→ YOUR INSTRUCTIONS
Every line with "tauto" in it must be copied from the data.

→ RECORDS
Definition set_lock (l : Sleeplock) (b : Buf) : Buf :=
  mkBuf l (flags b) (dev b) (blockno b) (ref_cnt b) (self_ptr b) (prev b) (next b) (qnext b) (data b).
Definition set_flags (f : Z) (b : Buf) : Buf :=
  mkBuf (lock b) f (dev b) (blockno b) (ref_cnt b) (self_ptr b) (prev b) (next b) (qnext b) (data b).
Definition set_id (d n : Z) (b : Buf) : Buf :=
  mkBuf (lock b) (flags b) d n (ref_cnt b) (self_ptr b) (prev b) (next b) (qnext b) (data b).
Definition set_ref (r : Z) (b : Buf) : Buf :=
  mkBuf (lock b) (flags b) (dev b) (blockno b) r (self_ptr b) (prev b) (next b) (qnext b) (data b).
Definition set_self (p : Z) (b : Buf) : Buf :=
  mkBuf (lock b) (flags b) (dev b) (blockno b) (ref_cnt b) p (prev b) (next b) (qnext b) (data b).
Definition set_prev (p : Z) (b : Buf) : Buf :=
  mkBuf (lock b) (flags b) (dev b) (blockno b) (ref_cnt b) (self_ptr b) p (next b) (qnext b) (data b).
Definition set_next (n : Z) (b : Buf) : Buf :=
  mkBuf (lock b) (flags b) (dev b) (blockno b) (ref_cnt b) (self_ptr b) (prev b) n (qnext b) (data b).
Definition set_qnext (n : Z) (b : Buf) : Buf :=
  mkBuf (lock b) (flags b) (dev b) (blockno b) (ref_cnt b) (self_ptr b) (prev b) (next b) n (data b).
Definition set_data (d : list Z) (b : Buf) : Buf :=
  mkBuf (lock b) (flags b) (dev b) (blockno b) (ref_cnt b) (self_ptr b) (prev b) (next b) (qnext b) d.

Definition with_bufs (bs : list Buf) (c : BCache) : BCache := mkBCache (head c) (tail c) bs.
Definition with_cache (c : BCache) (s : Bio) : Bio := mkBio c (mypid s) (disk s) (writes s).

(** [cache.bufs[p]], with the index check. *)
Definition buf_at (p : Z) : M Bio Buf :=
  s ← gets id; expect (bufs (cache s)).[p] "index out of bounds".

(** Update one buffer in place. *)
Definition upd_bufs (p : Z) (f : Buf -> Buf) (bs : list Buf) : list Buf :=
  match bs.[p] with Some b => bs.[p <- f b] | None => bs end.
Definition upd (p : Z) (f : Buf -> Buf) : M Bio unit :=
  buf_at p;;
  modify (fun s => with_cache (with_bufs (upd_bufs p f (bufs (cache s))) (cache s)) s).

(** ** The LRU walks of [bget] *)
Fixpoint find_cached (fuel : nat) (bs : list Buf) (p d n : Z) : outcome (option Z) :=
  match fuel with
  | O => Diverge
  | S fuel' =>
    if p =? LIST_NONE then Ret None
    else match bs.[p] with
         | None => Panic "index out of bounds"
         | Some b =>
           if (dev b =? d) && (blockno b =? n) then Ret (Some p)
           else find_cached fuel' bs (next b) d n
         end
  end.

Fixpoint find_victim (fuel : nat) (bs : list Buf) (p : Z) : outcome (option Z) :=
  match fuel with
  | O => Diverge
  | S fuel' =>
    if p =? LIST_NONE then Ret None
    else match bs.[p] with
         | None => Panic "index out of bounds"
         | Some b =>
           if (ref_cnt b =? 0) && negb (flags_contains (flags b) DIRTY) then Ret (Some p)
           else find_victim fuel' bs (prev b)
         end
  end.

Definition inc_ref (p : Z) : M Bio unit :=
  b ← buf_at p;
  r ← lift (add_ovf 32 (ref_cnt b) 1);
  upd p (set_ref r).

Definition dec_ref (p : Z) : M Bio Z :=
  b ← buf_at p;
  r ← lift (sub_ovf (ref_cnt b) 1);
  upd p (set_ref r);;
  mret r.

Definition buf_acquire (p : Z) : M Bio unit :=
  b ← buf_at p; me ← gets mypid;
  l ← lift (Sleeplock_acquire me (lock b));
  upd p (set_lock l).

Definition is_locked (p : Z) : M Bio bool :=
  b ← buf_at p; me ← gets mypid; mret (Sleeplock_holding me (lock b)).

Definition bget_locate (d n : Z) : M Bio (result Z) :=
  c ← gets cache;
  hit ← lift (find_cached (S (length (bufs c))) (bufs c) (head c) d n);
  match hit with
  | Some p => inc_ref p;; mret (Ok p)
  | None =>
    victim ← lift (find_victim (S (length (bufs c))) (bufs c) (tail c));
    match victim with
    | Some p =>
      upd p (set_id d n);;
      inc_ref p;;
      upd p (set_flags EMPTY);;
      mret (Ok p)
    | None => mret (Err "bget: no buffers")
    end
  end.

Definition bget (d n : Z) : M Bio (result Z) :=
  p <-? bget_locate d n ;;
  buf_acquire p;;
  mret (Ok p).

(** ** The disk request, to completion: the drive transfers the block (a write
    when DIRTY, else a read), the interrupt marks the buffer VALID and wakes
    the caller.

    This is the contract of the driver.  [Sd] models the driver itself, with
    its panics for a missing drive and for a block number whose offset in
    bytes does not fit 64 bits, and the controller's 48-bit sector numbers;
    [SdSpec] shows that it meets the contract for block numbers below 2^45. *)
Definition transfer (p : Z) : M Bio unit :=
  b ← buf_at p;
  (if flags_contains (flags b) DIRTY
   then modify (fun s => mkBio (cache s) (mypid s)
          (fun n => if n =? blockno b then data b else disk s n)
          (writes s ++ [(blockno b, data b)]))
   else s ← gets id; upd p (set_data (disk s (blockno b))));;
  upd p (set_flags VALID).

Definition rdwr (p : Z) : M Bio unit :=
  l ← is_locked p;
  assert_ l "sd::rdwr: buf not locked";;
  b ← buf_at p;
  assert_ (negb (flags b =? VALID)) "sd::rdwr: nothing to do";;
  transfer p.

Definition Buf_read (p : Z) : M Bio unit :=
  b ← buf_at p;
  if negb (flags_contains (flags b) VALID) then rdwr p else mret tt.

Definition Buf_write (p : Z) : M Bio unit :=
  l ← is_locked p;
  assert_ l "assertion failed: self.is_locked()";;
  b ← buf_at p;
  upd p (set_flags (Z.lor (flags b) DIRTY));;
  rdwr p.

Definition read (d n : Z) : M Bio (result Z) :=
  p <-? bget d n ;;
  Buf_read p;;
  mret (Ok p).

(** ** Release: unlock, drop the reference, and move an unreferenced buffer to
    the head of the list. *)
Definition unlink (p : Z) (m : Buf) : M Bio unit :=
  (if negb (next m =? LIST_NONE)
   then assert_ (negb (next m =? p)) "already borrowed";; upd (next m) (set_prev (prev m))
   else mret tt);;
  (if negb (prev m =? LIST_NONE)
   then assert_ (negb (prev m =? p)) "already borrowed";; upd (prev m) (set_next (next m))
   else mret tt).

Definition push_front (p : Z) (m : Buf) (hd : Z) : M Bio unit :=
  h ← buf_at hd;
  upd p (set_prev LIST_NONE);;
  upd hd (set_prev (self_ptr m));;
  upd p (set_next (self_ptr h));;
  modify (fun s => with_cache (mkBCache (self_ptr m) (tail (cache s)) (bufs (cache s))) s).

Definition relse_move (p : Z) : M Bio unit :=
  m ← buf_at p;
  c ← gets cache;
  if head c =? self_ptr m then mret tt else
  modify (fun s => if tail (cache s) =? self_ptr m
                   then with_cache (mkBCache (head (cache s)) (prev m) (bufs (cache s))) s
                   else s);;
  unlink p m;;
  push_front p m (head c).

Definition relse (p : Z) : M Bio unit :=
  l ← is_locked p;
  assert_ l "assertion failed: self.lock.holding()";;
  b ← buf_at p; me ← gets mypid;
  l' ← lift (Sleeplock_release me (lock b));
  upd p (set_lock l');;
  r ← dec_ref p;
  if r =? 0 then relse_move p else mret tt.

Definition with_block {A} (d n : Z) (thunk : Z -> M Bio A) : M Bio (result A) :=
  p <-? read d n ;;
  r ← thunk p;
  relse p;;
  mret (Ok r).

(** ** Initialisation: link the buffers in array order and give each a page. *)
Definition init_buf (len k : Z) (page : list Z) (b : Buf) : Buf :=
  let b := if k + 1 <? len then set_next (k + 1) b else b in
  let b := set_self k b in
  let b := if 0 <? k then set_prev (k - 1) b else b in
  set_data page b.

(** [init] with pages from the allocator, all zero filled. *)
Definition init (page : list Z) (c : BCache) : outcome BCache :=
  let len := zlen (bufs c) in
  if 1 <? len
  then Ret (mkBCache 0 (len - 1)
              (imap (fun k b => init_buf len (Z.of_nat k) page b) (bufs c)))
  else Panic "insufficient number of buffers".

(** ** The list structure, on the link fields alone *)
Record Link := mkLink { lk_self : Z; lk_prev : Z; lk_next : Z }.
Definition link (b : Buf) : Link := mkLink (self_ptr b) (prev b) (next b).

(** [seg L prv l nxt]: the indices [l] form a doubly linked segment whose
    first element's [prev] is [prv] and whose last element's [next] is [nxt]. *)
Fixpoint seg (L : list Link) (prv : Z) (l : list Z) (nxt : Z) : Prop :=
  match l with
  | [] => True
  | p :: l' =>
    L.[p] = Some (mkLink p prv (List.hd nxt l')) /\ seg L p l' nxt
  end.

Definition dll (L : list Link) (hd tl : Z) (l : list Z) : Prop :=
  seg L LIST_NONE l LIST_NONE /\ hd = List.hd LIST_NONE l /\ tl = List.last l LIST_NONE /\
  NoDup l /\ (forall i, i ∈ l <-> 0 <= i < zlen L) /\ zlen L < LIST_NONE /\ l <> [].

Lemma last_default {A} (q : A) l d d' : List.last (q :: l) d = List.last (q :: l) d'.
Proof. revert q. induction l as [|a l IH]; intros q; [done|]. apply (IH a). Qed.

Lemma seg_app L prv l1 l2 nxt :
  seg L prv (l1 ++ l2) nxt <->
  seg L prv l1 (List.hd nxt l2) /\ seg L (List.last l1 prv) l2 nxt.
Proof.
  revert prv. induction l1 as [|p l1 IH]; intros prv; [cbn; tauto|].
  destruct l1 as [|q l1]; [cbn; tauto|].
  change (seg L prv ((p :: q :: l1) ++ l2) nxt) with
    (L.[p] = Some (mkLink p prv q) /\ seg L p ((q :: l1) ++ l2) nxt).
  rewrite IH. change (List.last (p :: q :: l1) prv) with (List.last (q :: l1) prv).
  rewrite (last_default q l1 p prv). cbn. tauto.
Qed.

Lemma seg_frame L prv l nxt p x : p ∉ l -> seg L prv l nxt -> seg L.[p <- x] prv l nxt.
Proof.
  revert prv. induction l as [|q l IH]; intros prv Hn; cbn; [done|].
  apply not_elem_of_cons in Hn as [Hne Hn]. intros [H1 H2]. split; [|auto].
  by rewrite znth_zset_ne.
Qed.

(** Redirecting the pointers at the two ends of a segment. *)
Lemma seg_set_first L prv prv' p l nxt :
  p ∉ l -> seg L prv (p :: l) nxt ->
  seg L.[p <- mkLink p prv' (List.hd nxt l)] prv' (p :: l) nxt.
Proof.
  intros Hn [H1 H2]. cbn. split; [|by apply seg_frame].
  apply znth_Some in H1 as [? _]. by rewrite znth_zset_eq.
Qed.

Lemma seg_last L prv l q nxt :
  seg L prv (l ++ [q]) nxt -> L.[q] = Some (mkLink q (List.last l prv) nxt).
Proof. rewrite seg_app. cbn. tauto. Qed.

Lemma seg_set_last L prv l q nxt nxt' :
  q ∉ l -> seg L prv (l ++ [q]) nxt ->
  seg L.[q <- mkLink q (List.last l prv) nxt'] prv (l ++ [q]) nxt'.
Proof.
  intros Hn H. apply seg_app in H as [H1 H2]. apply seg_app. split; [by apply seg_frame|].
  cbn in *. destruct H2 as [H2 _]. split; [|done].
  apply znth_Some in H2 as [? _]. by rewrite znth_zset_eq.
Qed.

Lemma seg_lookup L prv l1 p l2 nxt :
  seg L prv (l1 ++ p :: l2) nxt ->
  L.[p] = Some (mkLink p (List.last l1 prv) (List.hd nxt l2)).
Proof. rewrite seg_app. cbn. tauto. Qed.

Lemma seg_range L prv l nxt p : seg L prv l nxt -> p ∈ l -> 0 <= p < zlen L.
Proof.
  revert prv. induction l as [|q l IH]; intros prv; cbn; [set_solver|].
  intros [H1 H2] [->|Hp]%elem_of_cons; [apply znth_Some in H1; tauto|eauto].
Qed.

Lemma last_elem {A} (l : list A) d : l <> [] -> List.last l d ∈ l.
Proof.
  intros H. destruct (exists_last H) as (l' & x & ->).
  rewrite List.last_last. set_solver.
Qed.

Lemma last_app_ne {A} (l1 l2 : list A) d : l2 <> [] -> List.last (l1 ++ l2) d = List.last l2 d.
Proof.
  intros H. destruct (exists_last H) as (l' & x & ->). by rewrite app_assoc, !List.last_last.
Qed.

Lemma hd_app {A} (l1 l2 : list A) d : List.hd d (l1 ++ l2) = List.hd (List.hd d l2) l1.
Proof. by destruct l1. Qed.

Lemma hd_elem {A} (l : list A) d : l <> [] -> List.hd d l ∈ l.
Proof. destruct l; [done|]. set_solver. Qed.

(** ** The contents, on the fields other than the links *)
Record Core := mkCore {
  c_lock : Sleeplock; c_flags : Z; c_dev : Z; c_blockno : Z; c_ref : Z; c_data : list Z }.
Definition core (b : Buf) : Core :=
  mkCore (lock b) (flags b) (dev b) (blockno b) (ref_cnt b) (data b).

Definition links (s : Bio) : list Link := link <$> bufs (cache s).
Definition cores (s : Bio) : list Core := core <$> bufs (cache s).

→ PROBLEM SOLUTION
  revert prv. induction l1 as [|p l1 IH]; intros prv; [cbn; tauto|].
  destruct l1 as [|q l1]; [cbn; tauto|].
  rewrite (last_default q l1 p prv). cbn. tauto.
Proof. rewrite seg_app. cbn. tauto. Qed.
Proof. rewrite seg_app. cbn. tauto. Qed.
  intros [H1 H2] [->|Hp]%elem_of_cons; [apply znth_Some in H1; tauto|eauto].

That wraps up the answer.